[DESCRIPTION OF THE TASK] Start with the first line of the records below. Output each line exactly, ending with the one that contains "rm <| rooms_ ::= fun".

[STUDY MATERIAL]
(* ===== verification/RoomManager.v ===== *)
(** * The registry of rooms: src/src/game/room_manager.{h,cpp}

    A [shared_ptr<GameRoom>] in [rooms_] is the room itself: whoever holds the pointer
    works on the room the registry lists, so the calls on rooms update the map.  The
    iteration order of [unordered_map] is not specified; [order] stands for it. *)
From S2P Require Import Prelude Types BoardState Zobrist Board MoveGen Fen Uci Notation RoomState GameRoom.
From stdpp Require Import gmap.
Open Scope Z_scope.

Record RoomManager := mkManager {
  rooms_ : gmap Z Room;
  tournament_pairing_rooms_ : gmap Z Z;
  reserved_tournament_players_ : gset Z;
  next_id_ : Z;
  default_listener_ : Z
}.

Definition new_manager : RoomManager := mkManager ∅ ∅ ∅ 1 0.

(** [next_id_.fetch_add(1)] on an [atomic<uint32_t>]. *)
Definition fetch_id (rm : RoomManager) : Z * RoomManager :=
  (next_id_ rm, rm <| next_id_ := (next_id_ rm + 1) mod 2 ^ 32 |>).

Definition attach_default (rm : RoomManager) (r : Room) : Room :=
  fst (fst (add_listener (default_listener_ rm) r)).

Definition register (rm : RoomManager) (id : Z) (r : Room) : RoomManager :=
  rm <| rooms_ ::= fun m => <[id := attach_default rm r]> m |>.

Definition create_room (creator_id : Z) (name : str) (fd : Z) (tc : TimeControl) (db_id elo0 : Z)
    (rm : RoomManager) : Z * RoomManager :=
  let '(id, rm) := fetch_id rm in
  (id, register rm id (new_room id creator_id name fd tc db_id elo0)).

Definition create_ai_room (env : Env) (creator_id : Z) (name : str) (fd : Z) (tc : TimeControl)
    (difficulty : AIDifficulty.t) (db_id elo0 : Z) (rm : RoomManager) : Z * RoomManager :=
  let '(id, rm) := fetch_id rm in
  (id, register rm id (new_ai_room env id creator_id name fd tc difficulty db_id elo0)).

(** The room of a pairing, when the registry still has it. *)
Definition find_room_by_pairing (pairing : Z) (rm : RoomManager) : option Z :=
  match tournament_pairing_rooms_ rm !! pairing with
  | None => None
  | Some id => match rooms_ rm !! id with None => None | Some _ => Some id end
  end.

Definition create_reserved_tournament_room (tournament pairing white_db : Z) (white_name : str)
    (white_elo black_db : Z) (black_name : str) (black_elo : Z) (tc : TimeControl) (rm : RoomManager)
    : Z * RoomManager :=
  match find_room_by_pairing pairing rm with
  | Some id => (id, rm)
  | None =>
      let rm := rm <| tournament_pairing_rooms_ ::= delete pairing |> in
      let '(id, rm) := fetch_id rm in
      let rm := register rm id (new_reserved_room id tournament pairing white_db white_name white_elo
                                  black_db black_name black_elo tc) in
      (id, rm <| tournament_pairing_rooms_ ::= <[pairing := id]> |>)
  end.

Definition ensure_next_id_above (existing : Z) (rm : RoomManager) : RoomManager :=
  let desired := (existing + 1) mod 2 ^ 32 in
  if next_id_ rm <? desired then rm <| next_id_ := desired |> else rm.

Definition reserve_tournament_player (db_id : Z) (rm : RoomManager) : RoomManager :=
  if db_id <=? 0 then rm else rm <| reserved_tournament_players_ ::= fun s => {[db_id]} ∪ s |>.
Definition release_tournament_player (db_id : Z) (rm : RoomManager) : RoomManager :=
  rm <| reserved_tournament_players_ ::= fun s => s ∖ {[db_id]} |>.
Definition is_tournament_player_reserved (db_id : Z) (rm : RoomManager) : bool :=
  bool_decide (db_id ∈ reserved_tournament_players_ rm).

Definition set_default_listener (l : Z) (rm : RoomManager) : RoomManager :=
  rm <| default_listener_ := l |>.

Definition find_room (id : Z) (rm : RoomManager) : option Room := rooms_ rm !! id.

(** [GameRoom::has_player] and its kin. *)
Definition has_player (fd : Z) (r : Room) : bool :=
  (connection_fd (white_ r) =? fd) || (connection_fd (black_ r) =? fd).
Definition has_player_id (pid : Z) (r : Room) : bool :=
  (player_id (white_ r) =? pid) || (player_id (black_ r) =? pid).
Definition has_db_player_id (db_id : Z) (r : Room) : bool :=
  (0 <? db_id) && ((db_player_id (white_ r) =? db_id) || (db_player_id (black_ r) =? db_id)).
Definition is_finished (r : Room) : bool := bool_decide (state_ r = RoomState.FINISHED).

(** Removing a room also removes the pairings that lead to it. *)
Definition forget_pairings (id : Z) (rm : RoomManager) : RoomManager :=
  rm <| tournament_pairing_rooms_ ::= filter (fun p => p.2 <> id) |>.

Definition remove_room (id : Z) (rm : RoomManager) : RoomManager :=
  (forget_pairings id rm) <| rooms_ ::= delete id |>.

Definition room_count (rm : RoomManager) : Z := Z.of_nat (size (rooms_ rm)).

Section order.
Context (order : list (Z * Room) -> list (Z * Room)).

Definition rooms_snapshot (rm : RoomManager) : list (Z * Room) := order (map_to_list (rooms_ rm)).

(** The first live room of the connection, else the last finished one. *)
Definition find_room_by_fd (fd : Z) (rm : RoomManager) : option Z :=
  let fix go (l : list (Z * Room)) (finished : option Z) : option Z :=
    match l with
    | [] => finished
    | (id, r) :: l =>
        if has_player fd r
        then if negb (is_finished r) then Some id else go l (Some id)
        else go l finished
    end in
  go (rooms_snapshot rm) None.

Definition find_room_by_player (pid : Z) (rm : RoomManager) : option Z :=
  option_map fst (find (fun p => has_player_id pid (snd p)) (rooms_snapshot rm)).

Definition find_room_by_db_player (db_id : Z) (rm : RoomManager) : option Z :=
  option_map fst (find (fun p => negb (is_finished (snd p)) && has_db_player_id db_id (snd p))
                       (rooms_snapshot rm)).

Record RoomInfo := mkInfo {
  info_id : Z; info_state : RoomState.t; info_white_name : str; info_black_name : str;
  info_time_control : str; info_move_count : Z; info_spectator_count : Z
}.

Definition room_info (st : RoomState.t) (black_name : Room -> str) (p : Z * Room) : RoomInfo :=
  let '(id, r) := p in
  mkInfo id st (username (white_ r)) (black_name r) (time_control_string (time_control_ (config r)))
    (to_int (Z.of_nat (length (move_history_ r)))) (to_int (Z.of_nat (length (spectator_fds_ r)))).

Definition in_state (st : RoomState.t) (p : Z * Room) : bool := bool_decide (state_ (snd p) = st).

Definition list_open_rooms (rm : RoomManager) : list RoomInfo :=
  map (room_info RoomState.WAITING (fun _ => [])) (List.filter (in_state RoomState.WAITING) (rooms_snapshot rm)).
Definition list_active_rooms (rm : RoomManager) : list RoomInfo :=
  map (room_info RoomState.IN_PROGRESS (fun r => username (black_ r)))
      (List.filter (in_state RoomState.IN_PROGRESS) (rooms_snapshot rm)).

(** Every room forgets the spectator; the result counts those that had it. *)
Definition remove_spectator_everywhere (fd : Z) (rm : RoomManager) : Z * RoomManager :=
  fold_left (fun '(removed, rm) '(id, r) =>
      let '(r, b, _) := remove_spectator fd r in
      ((if b then removed + 1 else removed), rm <| rooms_ ::= <[id := r]> |>))
    (rooms_snapshot rm) (0, rm).

Definition cleanup_finished_rooms (rm : RoomManager) : Z * RoomManager :=
  fold_left (fun '(removed, rm) '(id, r) =>
      if is_finished r then (removed + 1, remove_room id rm) else (removed, rm))
    (rooms_snapshot rm) (0, rm).
End order.
(** [create_room] and [join] seat both players in a room that is then under way. *)
Lemma created_and_joined env rm id a b :
  let r := attach_default rm (new_room id (q_player_id a) (q_username a) (q_connection_fd a) (q_time_control a)
             (q_db_player_id a) (q_elo a)) in
  let '(r', _, _) := GameRoom.join env (q_player_id b) (q_username b) (q_connection_fd b)
                       (q_db_player_id b) (q_elo b) r in
  seats r' a b.
Proof.
  unfold attach_default, add_listener. destruct (default_listener_ rm =? 0); by split.
Qed.

Lemma nth_id_inj rm i j :
  Z.of_nat i < 2 ^ 32 -> Z.of_nat j < 2 ^ 32 -> nth_id rm i = nth_id rm j -> i = j.
Proof.
  unfold nth_id. intros Hi Hj E.
  assert ((Z.of_nat i - Z.of_nat j) mod 2 ^ 32 = 0) as Hd.
  { replace (Z.of_nat i - Z.of_nat j) with ((next_id_ rm + Z.of_nat i) - (next_id_ rm + Z.of_nat j)) by lia.
    rewrite Zminus_mod, E, Z.sub_diag. done. }
  apply Z.mod_divide in Hd as [q Hq]; [|done]. lia.
Qed.

Lemma nth_id_succ rm i : (nth_id rm i + 1) mod 2 ^ 32 = nth_id rm (S i).
Proof. unfold nth_id. rewrite Zplus_mod_idemp_l. f_equal. lia. Qed.

(** What [make_match] does to the registry. *)
Lemma make_match_rooms envs tc a b sw :
  let sw' := make_match envs tc a b sw in
  exists room, rooms_ (sw_rooms sw') = <[next_id_ (sw_rooms sw) := room]> (rooms_ (sw_rooms sw)) /\
    next_id_ (sw_rooms sw') = (next_id_ (sw_rooms sw) + 1) mod 2 ^ 32 /\ seats room (snd a) (snd b) /\
    sw_results sw' = sw_results sw ++ [result_of (next_id_ (sw_rooms sw)) (snd a) (snd b)] /\
    sw_queue sw' = erase_entry tc (fst b) (q_connection_fd (snd b))
                     (erase_entry tc (fst a) (q_connection_fd (snd a)) (sw_queue sw)).
Proof.
  cbv zeta. unfold make_match, create_room, fetch_id, register. cbn -[GameRoom.join new_room attach_default].
  rewrite lookup_insert_eq.
  pose proof (created_and_joined (envs (length (sw_results sw)))
    ((sw_rooms sw) <| next_id_ := (next_id_ (sw_rooms sw) + 1) mod 2 ^ 32 |>) (next_id_ (sw_rooms sw)) (snd a) (snd b)) as Hs.
  cbv zeta in Hs. destruct (GameRoom.join _ _ _ _ _ _ _) as [[r' ok] evs].
  exists r'. cbn [sw_rooms sw_results sw_queue]. repeat split; try apply Hs. cbn. by rewrite insert_insert_eq.
Qed.

(** To the registry a match is two calls: [create_room], and [join] on the new room. *)
Lemma make_match_run envs tc a b sw :
  next_id_ (sw_rooms sw) + 1 < 2 ^ 32 -> manager_run (sw_rooms sw) (sw_rooms (make_match envs tc a b sw)).
Proof.
  intros Hb. pose proof (ms_create (sw_rooms sw) (q_player_id (snd a)) (q_username (snd a)) (q_connection_fd (snd a))
    (q_time_control (snd a)) (q_db_player_id (snd a)) (q_elo (snd a)) Hb) as Hs.
  unfold make_match. destruct (create_room _ _ _ _ _ _ _) as [id rm] eqn:E. cbn [snd] in Hs.
  assert (exists r, rooms_ rm !! id = Some r) as [r Hr].
  { unfold create_room, fetch_id in E. injection E as <- <-. eexists. apply lookup_insert_eq. }
  rewrite Hr. set (env := envs _).
  pose proof (fst_outcome (GameRoom.join env (q_player_id (snd b)) (q_username (snd b)) (q_connection_fd (snd b))
    (q_db_player_id (snd b)) (q_elo (snd b)) r)) as Hj.
  pose proof (ms_room rm env (GameRoomSpec.Join (q_player_id (snd b)) (q_username (snd b)) (q_connection_fd (snd b))
    (q_db_player_id (snd b)) (q_elo (snd b))) id r Hr) as Hs2. cbn [exec] in Hs2. rewrite Hj in Hs2.
  destruct (GameRoom.join _ _ _ _ _ _ r) as [[r' ok] evs]. cbn [fst sw_rooms] in *.
  eapply mr_step; [eapply mr_step; [apply mr_refl|exact Hs]|exact Hs2].
Qed.

Lemma manager_run_trans rm1 rm2 rm3 : manager_run rm1 rm2 -> manager_run rm2 rm3 -> manager_run rm1 rm3.
Proof. intros H. induction 1; [done|]. eapply mr_step; [by apply IHmanager_run|done]. Qed.

Lemma fair_mono now mm0 rm id room rm' r :
  rooms_ rm' = <[id := room]> (rooms_ rm) -> game_id r <> id -> fair_match now mm0 rm r -> fair_match now mm0 rm' r.
Proof.
  intros E Hne (a & b & [? ? ? ? ? (room' & Hr & ?)]). exists a, b. split; try done. exists room'.
  by rewrite E, lookup_insert_ne by congruence.
Qed.

Lemma matched_app rs r : matched (rs ++ [r]) = matched rs ++ [white_fd r; black_fd r].
Proof. unfold matched. by rewrite flat_map_app. Qed.

Section sweep.
Context (mm0 : Matchmaker) (rm0 : RoomManager) (now : nat -> Z) (envs : nat -> Env).
Context (Hbound : Z.of_nat (size (fd_index_ mm0)) < 2 ^ 32).

Lemma make_match_progress tc ka ea kb eb i sw :
  progress now mm0 rm0 sw -> waits (sw_queue sw) tc ka ea -> waits (sw_queue sw) tc kb eb -> ka <> kb ->
  compatible (now i) ea eb = true -> q_elo ea <= q_elo eb -> progress now mm0 rm0 (make_match envs tc (ka, ea) (kb, eb) sw).
Proof.
  intros [Hc Hw Hm Hs Hn Hi Hf Hrun] Ha Hb Hk Ht Helo.
  destruct (make_match_rooms envs tc (ka, ea) (kb, eb) sw) as (room & Er & En & Hroom & Ers & Eq).
  cbn [fst snd] in *. set (sw' := make_match _ _ _ _ _) in *.
  assert (q_connection_fd eb <> q_connection_fd ea) as Hne.
  { intros E. apply Hk. by destruct (waits_unique (sw_queue sw) tc kb eb tc ka ea Hc Hb Ha E) as (_ & -> & _). }
  set (mm1 := erase_entry tc ka (q_connection_fd ea) (sw_queue sw)) in *.
  assert (consistent mm1) as Hc1 by by apply erase_entry_consistent.
  assert (waits mm1 tc kb eb) as Hb1 by by apply waits_erase_fd.
  pose proof (proj1 (Hw _ _ _) Ha) as [Ha0 Ham]. pose proof (proj1 (Hw _ _ _) Hb) as [Hb0 Hbm].
  assert (length (sw_results sw') = S (length (sw_results sw))) as El by (rewrite Ers, length_app; cbn; lia).
  split; rewrite ?El, ?Eq.
  - by apply erase_entry_consistent.
  - intros tc' k' e'. rewrite waits_erase_fd by done. unfold mm1. rewrite waits_erase_fd by done.
    rewrite Hw, Ers, matched_app, in_app_iff. cbn [In white_fd black_fd result_of]. intuition congruence.
  - rewrite Ers, matched_app. cbn [white_fd black_fd result_of]. apply List.NoDup_app; [done| |].
    + repeat constructor; cbn [In]; intuition congruence.
    + intros x Hx. cbn [In]. intuition congruence.
  - pose proof (erase_entry_size _ _ _ _ Hc Ha). pose proof (erase_entry_size _ _ _ _ Hc1 Hb1).
    fold mm1 in H. lia.
  - by rewrite En, Hn, nth_id_succ.
  - intros j r. rewrite Ers. intros H. apply lookup_app_Some in H as [H|[Hlen H]]; [by apply Hi|].
    apply list_lookup_singleton_Some in H as [Hz <-]. cbn [game_id result_of].
    rewrite Hn. f_equal. lia.
  - rewrite Ers. apply Forall_app. split.
    + apply Forall_lookup. intros j r H. apply (fair_mono now mm0 _ _ room _ r Er).
      * rewrite (Hi j r H), Hn. apply lookup_lt_Some in H. intros E. apply nth_id_inj in E; lia.
      * by apply (proj1 (Forall_lookup _ _) Hf j).
    + constructor; [|constructor]. exists ea, eb. split; cbn [game_id result_of]; try done.
      * split; [by exists tc, ka|by exists tc, kb].
      * transitivity tc; [exact (proj1 (c_entry _ Hc _ _ _ Ha))|exact (eq_sym (proj1 (c_entry _ Hc _ _ _ Hb)))].
      * exists i. by apply compatible_spec.
      * exists room. by rewrite Er, lookup_insert_eq.
  - intros Hpos Hfit. specialize (Hrun Hpos Hfit). eapply manager_run_trans; [exact Hrun|]. apply make_match_run.
    pose proof (erase_entry_size _ _ _ _ Hc Ha). rewrite Hn. unfold nth_id. rewrite Z.mod_small; lia.
Qed.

[SOLVED PROBLEM]
(* ===== verification/RoomManager.v ===== *)
(** * The registry of rooms: src/src/game/room_manager.{h,cpp}

    A [shared_ptr<GameRoom>] in [rooms_] is the room itself: whoever holds the pointer
    works on the room the registry lists, so the calls on rooms update the map.  The
    iteration order of [unordered_map] is not specified; [order] stands for it. *)
From S2P Require Import Prelude Types BoardState Zobrist Board MoveGen Fen Uci Notation RoomState GameRoom.
From stdpp Require Import gmap.
Open Scope Z_scope.

Record RoomManager := mkManager {
  rooms_ : gmap Z Room;
  tournament_pairing_rooms_ : gmap Z Z;
  reserved_tournament_players_ : gset Z;
  next_id_ : Z;
  default_listener_ : Z
}.

Definition new_manager : RoomManager := mkManager ∅ ∅ ∅ 1 0.

(** [next_id_.fetch_add(1)] on an [atomic<uint32_t>]. *)
Definition fetch_id (rm : RoomManager) : Z * RoomManager :=
  (next_id_ rm, rm <| next_id_ := (next_id_ rm + 1) mod 2 ^ 32 |>).

Definition attach_default (rm : RoomManager) (r : Room) : Room :=
  fst (fst (add_listener (default_listener_ rm) r)).

Definition register (rm : RoomManager) (id : Z) (r : Room) : RoomManager :=
  rm <| rooms_ ::= fun m => <[id := attach_default rm r]> m |>.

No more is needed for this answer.